In un percorso così delicato e complesso, la Dottoressa si è distinta per una competenza clinica fuori dal comune, accompagnata da una sensibilità e un’umanità che fanno la differenza in momenti di tale fragilità. È una professionista rara, capace di infondere sicurezza e di gestire ogni criticità con estrema preparazione: una risorsa di valore professionale assoluto che l’Azienda Ospedaliera deve riconoscere e sostenere con orgoglio.
Un ringraziamento va esteso anche a tutta l’équipe che collabora con lei, per la dedizione e la professionalità dimostrate. Figure come la Dottoressa Dinatale onorano la professione medica e rappresentano un fondamentale punto di riferimento per l'intera comunità sanitaria. Grazie di cuore per tutto quello che ha fatto.
Angeli
Mio figlio, nato a termine con una grave sofferenza fetale, è stato assistito in questo essenziale reparto da medici competenti, scrupolosi, umili e umani. Non hanno lasciato nulla al caso. Con loro il mio bambino è nato una seconda volta. Un grazie, in maniera particolare, al Dott. Giorgio Madonna, al Dott. Giambattista Gallicchio e alla straordinaria dott.ssa Dinatale.
Grata per sempre.
Somministrazione Synagis
Mi reco in ospedale per far somministrare a mio figlio il suddetto farmaco, dove vengo ricevuto dal direttore ed una infermiera. Il dottor Molinari mi ha chiesto svariate volte le stesse informazioni, tipo peso ed età..

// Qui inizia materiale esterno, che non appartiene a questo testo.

(* ===== verification/BlockBackend.v ===== *)
(** The block-device backend of the page cache ([BlockPageCacheBackend] in
    [os/src/fs/page_cache.rs]) with its default block mapping, as an instance of
    the backend interface.

    A block device is its blocks' bytes; [read_block] and [write_block] of the
    device driver move whole blocks.  Page indexes are below [2 ^ 52], so the
    block numbers do not wrap. *)

From stdpp Require Import base numbers option list.
From S2P Require Import Prelude Addr PageCache PageCacheWrite PageCacheFile.

Section block.
Context (block_size : Z).

Definition blocks_per_page : Z := PAGE_SIZE / block_size.

Record BlockPageCacheBackend := mkBlock {
  block_device : Z -> Z -> Z;
  total_blocks : Z;
}.

Definition page_to_block (b : BlockPageCacheBackend) (page_index block_offset : Z) : option Z :=
  let block_id := page_index * blocks_per_page + block_offset in
  if block_id <? total_blocks b then Some block_id else None.

Definition block_read_loop (b : BlockPageCacheBackend) (index : Z) : list Z -> list Z -> result (list Z) SyscallErr :=
  fix go offs buf :=
    match offs with
    | [] => Ok buf
    | block_off :: offs =>
        match page_to_block b index block_off with
        | None => Err EINVAL
        | Some block_id =>
            go offs (splice buf (Z.to_nat (block_off * block_size)) (block_device b block_id <$> seqZ 0 block_size))
        end
    end.

Definition block_read_page (b : BlockPageCacheBackend) (index : Z) (buf : list Z) : result (list Z) SyscallErr :=
  if Z.of_nat (length buf) <? PAGE_SIZE then Err ENOBUFS
  else block_read_loop b index (seqZ 0 blocks_per_page) buf.

(** [write_block(block_id, &buf[start..start + block_size])] *)
Definition write_block (dev : Z -> Z -> Z) (block_id start : Z) (buf : list Z) : Z -> Z -> Z :=
  fun id k => if id =? block_id then default 0 (buf !! Z.to_nat (start + k)) else dev id k.

Fixpoint block_write_loop (b : BlockPageCacheBackend) (index : Z) (offs buf : list Z)
    : BlockPageCacheBackend * result Z SyscallErr :=
  match offs with
  | [] => (b, Ok PAGE_SIZE)
  | block_off :: offs =>
      match page_to_block b index block_off with
      | None => (b, Err EINVAL)
      | Some block_id =>
          block_write_loop (mkBlock (write_block (block_device b) block_id (block_off * block_size) buf) (total_blocks b))
            index offs buf
      end
  end.

Definition block_write_page (b : BlockPageCacheBackend) (index : Z) (buf : list Z)
    : BlockPageCacheBackend * result Z SyscallErr :=
  if Z.of_nat (length buf) <? PAGE_SIZE then (b, Err ENOBUFS)
  else block_write_loop b index (seqZ 0 blocks_per_page) buf.

Definition block_npages (b : BlockPageCacheBackend) : Z := (total_blocks b + blocks_per_page - 1) / blocks_per_page.

#[local] Instance block_backend : Backend BlockPageCacheBackend := {
  read_page := block_read_page;
  write_page := block_write_page;
  npages := block_npages;
}.

(** ** The laws *)

Definition block_byte (b : BlockPageCacheBackend) (i k : Z) : Z :=
  block_device b (i * blocks_per_page + k / block_size) (k mod block_size).

(** A page that has not all of its blocks can be neither read nor written. *)
Definition block_contents (b : BlockPageCacheBackend) (i : Z) : list Z :=
  if i * blocks_per_page + blocks_per_page <=? total_blocks b then block_byte b i <$> seqZ 0 PAGE_SIZE else zero_page.

Hypothesis block_size_ok : 0 < block_size /\ (block_size | PAGE_SIZE).

Lemma blocks_cover : 0 < blocks_per_page /\ blocks_per_page * block_size = PAGE_SIZE.
Proof.
  destruct block_size_ok as [H0 [q Hq]]. unfold blocks_per_page. rewrite Hq, Z.div_mul by lia.
  assert (0 < PAGE_SIZE) by done. nia.
Qed.

Lemma block_contents_length b i : length (block_contents b i) = page_bytes.
Proof.
  unfold block_contents. case_match; [|apply zero_page_length]. rewrite length_fmap, length_seqZ.
  pose proof page_bytes_Z. lia.
Qed.

Lemma block_contents_lookup b i k : i * blocks_per_page + blocks_per_page <= total_blocks b -> 0 <= k < PAGE_SIZE ->
  block_contents b i !! Z.to_nat k = Some (block_byte b i k).
Proof.
  intros Ht Hk. unfold block_contents. rewrite (proj2 (Z.leb_le _ _) Ht), list_lookup_fmap, lookup_seqZ_lt by lia.
  simpl. do 2 f_equal. lia.
Qed.

Lemma block_contents_beyond b i : block_npages b <= i -> block_contents b i = zero_page.
Proof.
  destruct blocks_cover as [H0 H1]. unfold block_npages, block_contents. intros H.
  destruct (Z.leb_spec (i * blocks_per_page + blocks_per_page) (total_blocks b)) as [Hl|]; [|done].
  exfalso. assert (i + 1 <= (total_blocks b + blocks_per_page - 1) / blocks_per_page); [|lia].
  apply Z.div_le_lower_bound; lia.
Qed.

(** The state of the buffer after [n] blocks. *)
Lemma block_read_loop_spec b i n j buf buf' : 0 <= j -> j + Z.of_nat n = blocks_per_page -> length buf = page_bytes ->
  block_read_loop b i (seqZ j (Z.of_nat n)) buf = Ok buf' ->
  (n = 0%nat \/ i * blocks_per_page + blocks_per_page <= total_blocks b) /\ length buf' = page_bytes /\
  forall k, 0 <= k < PAGE_SIZE ->
    buf' !! Z.to_nat k = if decide (j * block_size <= k) then Some (block_byte b i k) else buf !! Z.to_nat k.
Proof.
  destruct blocks_cover as [C0 C1]. destruct block_size_ok as [S0 _]. pose proof page_bytes_Z as Hpb.
  revert j buf. induction n as [|n IH]; intros j buf Hj Hn Hl.
  { simpl. intros [= <-]. split_and!; [by left|done|]. intros k Hk. rewrite decide_False; [done|]. nia. }
  rewrite seqZ_cons by lia. cbn [block_read_loop]. unfold page_to_block.
  destruct (Z.ltb_spec (i * blocks_per_page + j) (total_blocks b)) as [Ht|]; [|done].
  replace (Z.pred (Z.of_nat (S n))) with (Z.of_nat n) by lia. replace (Z.succ j) with (j + 1) by lia.
  set (src := block_device b (i * blocks_per_page + j) <$> seqZ 0 block_size).
  assert (Hs : Z.of_nat (length src) = block_size) by (unfold src; rewrite length_fmap, length_seqZ; lia).
  assert (Hsp : (Z.to_nat (j * block_size) + length src <= length buf)%nat) by nia.
  intros Hr. apply IH in Hr; [|lia|lia|by rewrite splice_length]. destruct Hr as (R1 & R2 & R3). split_and!; [right|done|].
  { destruct R1 as [->|]; [lia|done]. }
  intros k Hk. rewrite R3 by done. rewrite splice_lookup by done.
  destruct (decide ((j + 1) * block_size <= k)); [rewrite decide_True by nia; done|].
  destruct (decide (j * block_size <= k)) as [Hjk|Hjk].
  - rewrite decide_True by nia. unfold src, block_byte. rewrite list_lookup_fmap, lookup_seqZ_lt by nia. simpl. f_equal.
    assert (Ek : k / block_size = j) by (symmetry; apply (Z.div_unique_pos _ _ _ (k - j * block_size)); nia).
    rewrite Z.mod_eq, Ek by lia. f_equal. lia.
  - rewrite decide_False by nia. done.
Qed.

Lemma block_write_loop_spec b i n j buf b' r : 0 <= j -> j + Z.of_nat n = blocks_per_page ->
  block_write_loop b i (seqZ j (Z.of_nat n)) buf = (b', r) ->
  total_blocks b' = total_blocks b /\
  (forall id k, id < i * blocks_per_page + j \/ i * blocks_per_page + blocks_per_page <= id ->
     block_device b' id k = block_device b id k) /\
  (forall m, r = Ok m -> (n = 0%nat \/ i * blocks_per_page + blocks_per_page <= total_blocks b) /\
     forall k, j * block_size <= k < PAGE_SIZE -> block_byte b' i k = default 0 (buf !! Z.to_nat k)).
Proof.
  destruct blocks_cover as [C0 C1]. destruct block_size_ok as [S0 _].
  revert b j. induction n as [|n IH]; intros b j Hj Hn.
  { simpl. intros [= <- <-]. split_and!; [done|done|]. intros m _. split; [by left|]. intros k Hk. nia. }
  rewrite seqZ_cons by lia. cbn [block_write_loop]. unfold page_to_block.
  destruct (Z.ltb_spec (i * blocks_per_page + j) (total_blocks b)) as [Ht|]; [|by intros [= <- <-]].
  replace (Z.pred (Z.of_nat (S n))) with (Z.of_nat n) by lia. replace (Z.succ j) with (j + 1) by lia.
  intros Hr. apply IH in Hr as (R1 & R2 & R3); [|lia|lia]. simpl in *. split_and!; [done| |].
  - intros id k Hid. rewrite R2 by lia. unfold write_block. destruct (Z.eqb_spec id (i * blocks_per_page + j)); [lia|done].
  - intros m Hm. destruct (R3 m Hm) as [R4 R5]. split; [right; destruct R4 as [->|]; [lia|done]|].
    intros k Hk. destruct (decide ((j + 1) * block_size <= k)); [apply R5; lia|].
    assert (Ek : k / block_size = j) by (symmetry; apply (Z.div_unique_pos _ _ _ (k - j * block_size)); nia).
    unfold block_byte. rewrite Ek, R2 by lia. unfold write_block. rewrite Z.eqb_refl.
    rewrite Z.mod_eq, Ek by lia. do 3 f_equal. lia.
Qed.

Lemma block_other_page b b' i j : total_blocks b' = total_blocks b -> j <> i ->
  (forall id k, id < i * blocks_per_page \/ i * blocks_per_page + blocks_per_page <= id ->
     block_device b' id k = block_device b id k) -> block_contents b' j = block_contents b j.
Proof.
  destruct blocks_cover as [C0 C1]. destruct block_size_ok as [S0 _]. intros Ht Hj Hd. unfold block_contents.
  rewrite Ht. case_match; [|done]. apply list_fmap_ext. intros n k Hk. apply list_elem_of_lookup_2, elem_of_seqZ in Hk.
  unfold block_byte. apply Hd.
  assert (0 <= k / block_size < blocks_per_page) by (split; [apply Z.div_pos; lia|apply Z.div_lt_upper_bound; lia]). nia.
Qed.

(** The backend keeps the interface's promises for every block size that
    divides the page size. *)
#[local] Instance block_backend_laws : BackendLaws BlockPageCacheBackend.
Proof.
  refine {| contents := block_contents |}.
  - exact block_contents_length.
  - exact block_contents_beyond.
  - destruct blocks_cover as [C0 C1]. intros b i buf buf' Hl. cbn [read_page block_backend]. unfold block_read_page. case_match; [done|]. intros Hr.
    rewrite <- (Z2Nat.id blocks_per_page) in Hr by lia.
    apply block_read_loop_spec in Hr as (R1 & R2 & R3); [|done|lia|done].
    apply page_ext; [done|apply block_contents_length|]. intros k Hk. rewrite R3, decide_True by lia.
    rewrite block_contents_lookup; [done| |done]. destruct R1; lia.
  - destruct blocks_cover as [C0 C1]. intros b i buf b' n Hl. cbn [write_page block_backend]. unfold block_write_page. case_match; [done|]. intros Hw j.
    rewrite <- (Z2Nat.id blocks_per_page) in Hw by lia.
    apply block_write_loop_spec in Hw as (R1 & R2 & R3); [|done|lia]. case_decide as Hj.
    + subst j. destruct (R3 n eq_refl) as [R4 R5]. apply page_ext; [apply block_contents_length|done|].
      intros k Hk. pose proof page_bytes_Z. rewrite block_contents_lookup, R5 by (destruct R4; lia).
      destruct (lookup_lt_is_Some_2 buf (Z.to_nat k)) as [x Hx]; [lia|]. by rewrite Hx.
    + apply (block_other_page b b' i); [done|done|]. intros. apply R2. lia.
  - destruct blocks_cover as [C0 C1]. intros b i buf b' e. cbn [write_page block_backend]. unfold block_write_page. case_match; [by intros [= <- _]|].
    intros Hw j Hj. rewrite <- (Z2Nat.id blocks_per_page) in Hw by lia.
    apply block_write_loop_spec in Hw as (R1 & R2 & R3); [|done|lia].
    apply (block_other_page b b' i); [done|done|]. intros. apply R2. lia.
Defined.

Lemma block_read_total b i offs buf : Forall (fun o => i * blocks_per_page + o < total_blocks b) offs ->
  exists buf', block_read_loop b i offs buf = Ok buf'.
Proof.
  intros Hf. revert buf. induction Hf as [|o offs Ho Hf IH]; intros buf; [by eexists|].
  cbn [block_read_loop]. unfold page_to_block. rewrite (proj2 (Z.ltb_lt _ _) Ho). apply IH.
Qed.

(** A page written to the device is read back as it was written, for every
    block size that divides the page size. *)
Theorem block_backend_roundtrip b i buf b' n buf0 : length buf = page_bytes -> length buf0 = page_bytes ->
  block_write_page b i buf = (b', Ok n) -> block_read_page b' i buf0 = Ok buf.
Proof.
  intros Hl Hl0 Hw. destruct blocks_cover as [C0 C1]. pose proof page_bytes_Z as Hpb.
  pose proof (write_page_ok (BackendLaws := block_backend_laws) b i buf b' n Hl Hw i) as Hc.
  rewrite decide_True in Hc by done.
  assert (Hr : exists buf', block_read_page b' i buf0 = Ok buf').
  { unfold block_read_page, block_write_page in *. destruct (Z.ltb_spec (Z.of_nat (length buf0)) PAGE_SIZE); [lia|].
    destruct (Z.ltb_spec (Z.of_nat (length buf)) PAGE_SIZE); [done|].
    rewrite <- (Z2Nat.id blocks_per_page) in Hw by lia.
    apply block_write_loop_spec in Hw as (R1 & _ & R3); [|done|lia]. destruct (R3 n eq_refl) as [R4 _].
    apply block_read_total, Forall_forall. intros o Ho%elem_of_seqZ. rewrite R1. destruct R4; lia. }
  destruct Hr as [buf' Hr]. rewrite Hr. f_equal. rewrite <- Hc.
  exact (read_page_ok (BackendLaws := block_backend_laws) b' i buf0 buf' Hl0 Hr).
Qed.

End block.

(** A device of 16 sectors of 512 bytes, two pages. *)
Definition demo_device : BlockPageCacheBackend := mkBlock (fun id k => id) 16.

Lemma block_backend_roundtrip_witness :
  block_read_page 512 (fst (block_write_page 512 demo_device 1 (replicate 4096 7))) 1 zero_page = Ok (replicate 4096 7).
Proof.
  apply (block_backend_roundtrip 512 ltac:(split; [done|by exists 8]) demo_device 1 _ _ PAGE_SIZE).
  - vm_compute. reflexivity.
  - apply zero_page_length.
  - rewrite (surjective_pairing (block_write_page 512 demo_device 1 _)) at 1. by f_equal.
Defined.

Da un normale raffreddore diagnosticato da diversi specialisti, il suddetto rileva addirittura una bronchiolite! Intento nel voler fare un ricovero coatto, ci trasferisce alla pediatria dove, con non poco imbarazzo, smontano la diagnosi fatta poco prima.
Infine il vaccino è stato respinto.
Grazie
Se oggi posso godere di questo piccolo grande miracolo è solo grazie al supporto, allo splendido lavoro dei medici ed infermieri di questo reparto.
Il Signore è la mente, ma gli uomini del reparto sono le Sue mani.